Steve Gonczi
2010-Apr-21 19:51 UTC
[dtrace-discuss] Very sluggish system, yet mpstat/vmstat shows little activity.
I have a fast, 8 core x 2 hyperthread Nehalem system, 48 gigs of memory. During network throughput testing ( multiple ftp server instances running, transferring 200 megabytes /sec on 2x GIG-E interfaces) the system periodically becomes extremely sluggish. (I can barely type in commands from the console, and network throughput drops down to nothing). Once the system gets into this state it will not recover unless we kill the network load. I see run queue values 21 10 5, several 100 mf-s in vmsstat, but otherwise little activity. Occasionally I see 100% kernel/system activity for seconds at a time. Trying to figure out who is using cpu in kernel via dtrace profiling scripts for 10 secs at a time: e.g.: dtrace -n ''profile:::profile-3456 /arg0/ { @[stack(1)] = count(); }'' but I get the dtrace watchdog abort "Abort due to systemic unresponsiveness" Tried to force the script to run via -w, and I just see a very low count ( 1 - 2 max) of seemingly random functions sampled. I wonder if there is perhaps a hardware issue, that prevents the dtrace sampling interrupts from being run. I tried to see what is going on with a variety of other tools (all the various *stat commands) but fail to see anything obvious, other than the run queue and the occasional 100% kernel. I typically see an almost idle system, no lock contention, no io wait, low system call, context switch and stmx counts. Any suggestions regarding what tool /dtrace script to use, or where to look to get to the bottom of the sluggishness would be much appreciated. TIA Steve -- This message posted from opensolaris.org
John Higgins - Oracle Corporation
2010-Apr-21 20:09 UTC
[dtrace-discuss] Very sluggish system, yet mpstat/vmstat shows little activity.

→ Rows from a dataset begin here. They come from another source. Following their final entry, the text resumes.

(** X6. Once an id fragment was written, every later [id] call throws
    [CardinalityError], whatever the first value was, the empty string
    too; the same holds of [pseudoElement]; and of [element] when the
    first value was not the empty string. *)
Theorem second_write_refused (h : heap) this o first ws r h' value :
  h !! this = Some o → is_builder o →
  (chain this (Id first :: ws) h = (Normal r, h') →
   id r value h' = (Throw CardinalityError, h')) ∧
  (chain this (PseudoElement first :: ws) h = (Normal r, h') →
   pseudoElement r value h' = (Throw CardinalityError, h')) ∧
  (first ≠ "" → chain this (Element first :: ws) h = (Normal r, h') →
   element r value h' = (Throw CardinalityError, h')).
Proof.
  intros E B. repeat split.
  - intros C.
    eapply written_stays in C as (o' & E' & B' & T);
      [|exact E|exact B|reflexivity].
    by eapply id_twice.
  - intros C.
    eapply written_stays in C as (o' & E' & B' & T);
      [|exact E|exact B|reflexivity].
    by eapply pseudoElement_twice.
  - intros N C.
    eapply written_stays in C as (o' & E' & B' & T);
      [|exact E|exact B|by destruct first].
    by eapply element_twice.
Qed.

Lemma second_write_refused_witness :
  fst (id 2 "b" (snd (chain 0 [Id ""; Class "c"] [literal])))
  = Throw CardinalityError.
Proof.
  rewrite (proj1 (second_write_refused [literal] 0 literal "" [Class "c"] 2
                    (snd (chain 0 [Id ""; Class "c"] [literal])) "b"
                    eq_refl (conj eq_refl eq_refl)) eq_refl).
  reflexivity.
Defined.
Lemma refresh_failure_frame_witness :
  fst (authenticate Toy.jose (Toy.runtime None) (VString "Bearer k1.alice.s1") Toy.fresh)
  = inl NetworkError
  /\ fst (authMiddleware Toy.jose (Toy.runtime None) (VString "Bearer k1.alice.s1")
            Toy.fresh)
     = inr (Send 401 "Unauthorized")
  /\ self (snd (authenticate Toy.jose (Toy.runtime None) (VString "Bearer k1.alice.s1")
                  Toy.fresh))
     = self Toy.fresh.
Proof.
  pose (m2 := snd (refreshKeyStore Toy.jose (Toy.runtime None)
                     (logged (KeyStoreGet (Some "k1") false) Toy.fresh))).
  assert (Rf : refreshKeyStore Toy.jose (Toy.runtime None)
                 (logged (KeyStoreGet (Some "k1") false) Toy.fresh)
               = (inl NetworkError, m2)) by reflexivity.
  destruct (refresh_failure_frame Toy.jose (Toy.runtime None)
              (VString "Bearer k1.alice.s1") "k1.alice.s1"
              (Toy.decoded "k1" "alice" (Some 1500%Q) "backstage") NetworkError
              Toy.fresh m2 eq_refl eq_refl eq_refl eq_refl Rf) as (K & U & A & W).
  rewrite A, W. repeat split; reflexivity.
Defined.

Lemma authenticate_twice_witness :
  fst (authenticate Toy.jose (Toy.runtime None) (VString "Bearer k1.alice.s1")
         (snd (authenticate Toy.jose (Toy.runtime None)
                 (VString "Bearer k1.alice.s1") Toy.warm)))
  = inr {| id := "alice"; idToken := "k1.alice.s1" |}.
Proof.
  refine (proj1 (authenticate_twice Toy.jose (Toy.runtime None)
                   (VString "Bearer k1.alice.s1")
                   {| id := "alice"; idToken := "k1.alice.s1" |} Toy.warm
                   (snd (authenticate Toy.jose (Toy.runtime None)
                           (VString "Bearer k1.alice.s1") Toy.warm))
                   toy_contract eq_refl _)).
  vm_compute. discriminate.
Defined.

(** C3 fails on the code at the header [Basic Bearer k1.alice.s1]: its
    scheme name is [Basic], so it is not of the form [Bearer <token>]
    and gives no bearer token, yet the pattern, which is not anchored at
    the start of the header, finds the [Bearer] further on, the token
    after it is taken, and the call returns an identity instead of
    failing with [MissingToken]. *)
Lemma wrong_scheme_accepted :
  bearer_form (VString "Basic Bearer k1.alice.s1") = false
  /\ scheme_name "Basic Bearer k1.alice.s1" = "Basic"
  /\ getBearerToken (VString "Basic Bearer k1.alice.s1") = Some "k1.alice.s1"
  /\ fst (authenticate Toy.jose (Toy.runtime None)
            (VString "Basic Bearer k1.alice.s1") Toy.warm)
     = inr {| id := "alice"; idToken := "k1.alice.s1" |}
  /\ fst (authenticate Toy.jose (Toy.runtime None)
            (VString "Basic Bearer k1.alice.s1") Toy.warm)
     <> inl MissingToken.
Proof.
  repeat split; try reflexivity. vm_compute. discriminate.
Qed.




(** ** More on the bearer pattern *)

Module TokenFacts.
Import Pattern PatternFacts.

Lemma literal_ci_bearer b :
  literal_ci "Bearer" b = Some EmptyString <-> spelled_bearer b.
Proof.
  unfold spelled_bearer. split.
  - destruct b as [|c1 [|c2 [|c3 [|c4 [|c5 [|c6 [|c7 b]]]]]]];
      cbn [literal_ci];
      repeat match goal with
             | |- context [if ?x then _ else _] => destruct x eqn:?
             end; try discriminate.
    intros _. exists c1, c2, c3, c4, c5, c6.
    split; [reflexivity|].
    repeat match goal with
           | H : eqb_ci "B" _ = true |- _ => apply eqb_ci_B in H
           | H : eqb_ci "e" _ = true |- _ => apply eqb_ci_e in H
           | H : eqb_ci "a" _ = true |- _ => apply eqb_ci_a in H
           | H : eqb_ci "r" _ = true |- _ => apply eqb_ci_r in H
           end.
    auto 10.
  - intros (c1 & c2 & c3 & c4 & c5 & c6 & -> & H1 & H2 & H3 & H4 & H5 & H6).
    apply eqb_ci_B in H1. apply eqb_ci_e in H2. apply eqb_ci_a in H3.
    apply eqb_ci_r in H4. apply eqb_ci_e in H5. apply eqb_ci_r in H6.
    cbn [literal_ci]. now rewrite H1, H2, H3, H4, H5, H6.
Qed.

Lemma match_here_iff s tok :
  match_here s = Some tok <->
  exists b ws rest,
    s = b ++ ws ++ tok ++ rest
    /\ literal_ci "Bearer" b = Some EmptyString
    /\ ws <> EmptyString /\ all_of is_space ws = true
    /\ tok <> EmptyString /\ all_of is_nonspace tok = true
    /\ stops is_nonspace rest.
Proof.
  unfold match_here. split.
  - intros H.
    destruct (literal_ci "Bearer" s) as [r|] eqn:Hl; [|discriminate].
    destruct (literal_ci_split _ _ _ Hl) as (b & -> & Hb).
    destruct (span is_space r) as [ws r1] eqn:Hw.
    destruct (span_spec _ _ _ _ Hw) as (-> & Aw & _).
    destruct ws as [|w ws]; [discriminate|].
    destruct (span is_nonspace r1) as [t r2] eqn:Ht.
    destruct (span_spec _ _ _ _ Ht) as (-> & At & St).
    destruct t as [|c t]; [discriminate|].
    inversion H; subst tok.
    exists b, (String w ws), r2.
    split; [reflexivity|]. split; [exact Hb|]. split; [discriminate|].
    split; [exact Aw|]. split; [discriminate|]. split; [exact At | exact St].
  - intros (b & ws & rest & -> & Hb & Hne & Aw & Tne & At & St).
    rewrite (literal_ci_app _ _ _ Hb).
    destruct tok as [|c t]; [congruence|].
    assert (Sc : stops is_space (String c t ++ rest)).
    { cbn. cbn in At. apply andb_true_iff in At. destruct At as [Hc _].
      unfold is_nonspace in Hc. now destruct (is_space c). }
    rewrite (span_app is_space ws _ Aw Sc).
    destruct ws as [|w ws]; [congruence|].
    rewrite (span_app is_nonspace (String c t) rest At St). reflexivity.
Qed.

Lemma search_here s tok : match_here s = Some tok -> search s = Some tok.
Proof.
  destruct s as [|c s]; [discriminate|].
  intros H. now rewrite search_cons, H.
Qed.

Lemma search_occurrence s tok :
  search s = Some tok ->
  exists pre suf, s = pre ++ suf /\ match_here suf = Some tok.
Proof.
  induction s as [|c s IH].
  - rewrite search_nil. discriminate.
  - rewrite search_cons.
    destruct (match_here (String c s)) as [t|] eqn:E.
    + intros H; inversion H; subst t. exists EmptyString, (String c s). auto.
    + intros H. destruct (IH H) as (pre & suf & -> & M).
      exists (String c pre), suf. auto.
Qed.

End TokenFacts.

You might consider using processor sets and psradm to segragate the cpus handling network interrupts. That should allow you to instrument further (dtrace/guds/sar) - though once you''ve freed up some cycles from constantly handling interrupts; you may be done. Steve Gonczi wrote:> I have a fast, 8 core x 2 hyperthread Nehalem system, 48 gigs of memory. During network throughput testing ( multiple ftp server instances running, transferring 200 megabytes /sec on 2x GIG-E interfaces) the system periodically becomes extremely sluggish. (I can barely type in commands from the console, and network throughput drops down to nothing). Once the system gets into this state it will not recover unless we kill the network load. > > I see run queue values 21 10 5, several 100 mf-s in vmsstat, but otherwise little activity. > Occasionally I see 100% kernel/system activity for seconds at a time. > > Trying to figure out who is using cpu in kernel via dtrace profiling scripts for 10 secs at a time: > e.g.: dtrace -n ''profile:::profile-3456 /arg0/ { @[stack(1)] = count(); }'' > but I get the dtrace watchdog abort "Abort due to systemic unresponsiveness" > Tried to force the script to run via -w, and I just see a very low count > ( 1 - 2 max) of seemingly random functions sampled. > > I wonder if there is perhaps a hardware issue, that prevents the dtrace sampling interrupts from being run. I tried to see what is going on with a variety of other tools (all the various *stat commands) but fail to see anything obvious, other than the run queue and the occasional 100% kernel. I typically see an almost idle system, no lock contention, no io wait, low system call, context switch and stmx counts. > > Any suggestions regarding what tool /dtrace script to use, or where to look to get to the bottom of the sluggishness would be much appreciated. > > TIA > > Steve >-- Oracle Logo John Higgins | Principal Support Engineer Phone: 858.449.5087 Oracle Global Customer Services, North America -------------- next part -------------- An HTML attachment was scrubbed... URL: <http://mail.opensolaris.org/pipermail/dtrace-discuss/attachments/20100421/255fc490/attachment.html> -------------- next part -------------- A non-text attachment was scrubbed... Name: oraclsig Type: image/gif Size: 658 bytes Desc: not available URL: <http://mail.opensolaris.org/pipermail/dtrace-discuss/attachments/20100421/255fc490/attachment.gif>
Steve Gonczi
2010-Apr-21 21:28 UTC
[dtrace-discuss] Very sluggish system, yet mpstat/vmstat shows little activity.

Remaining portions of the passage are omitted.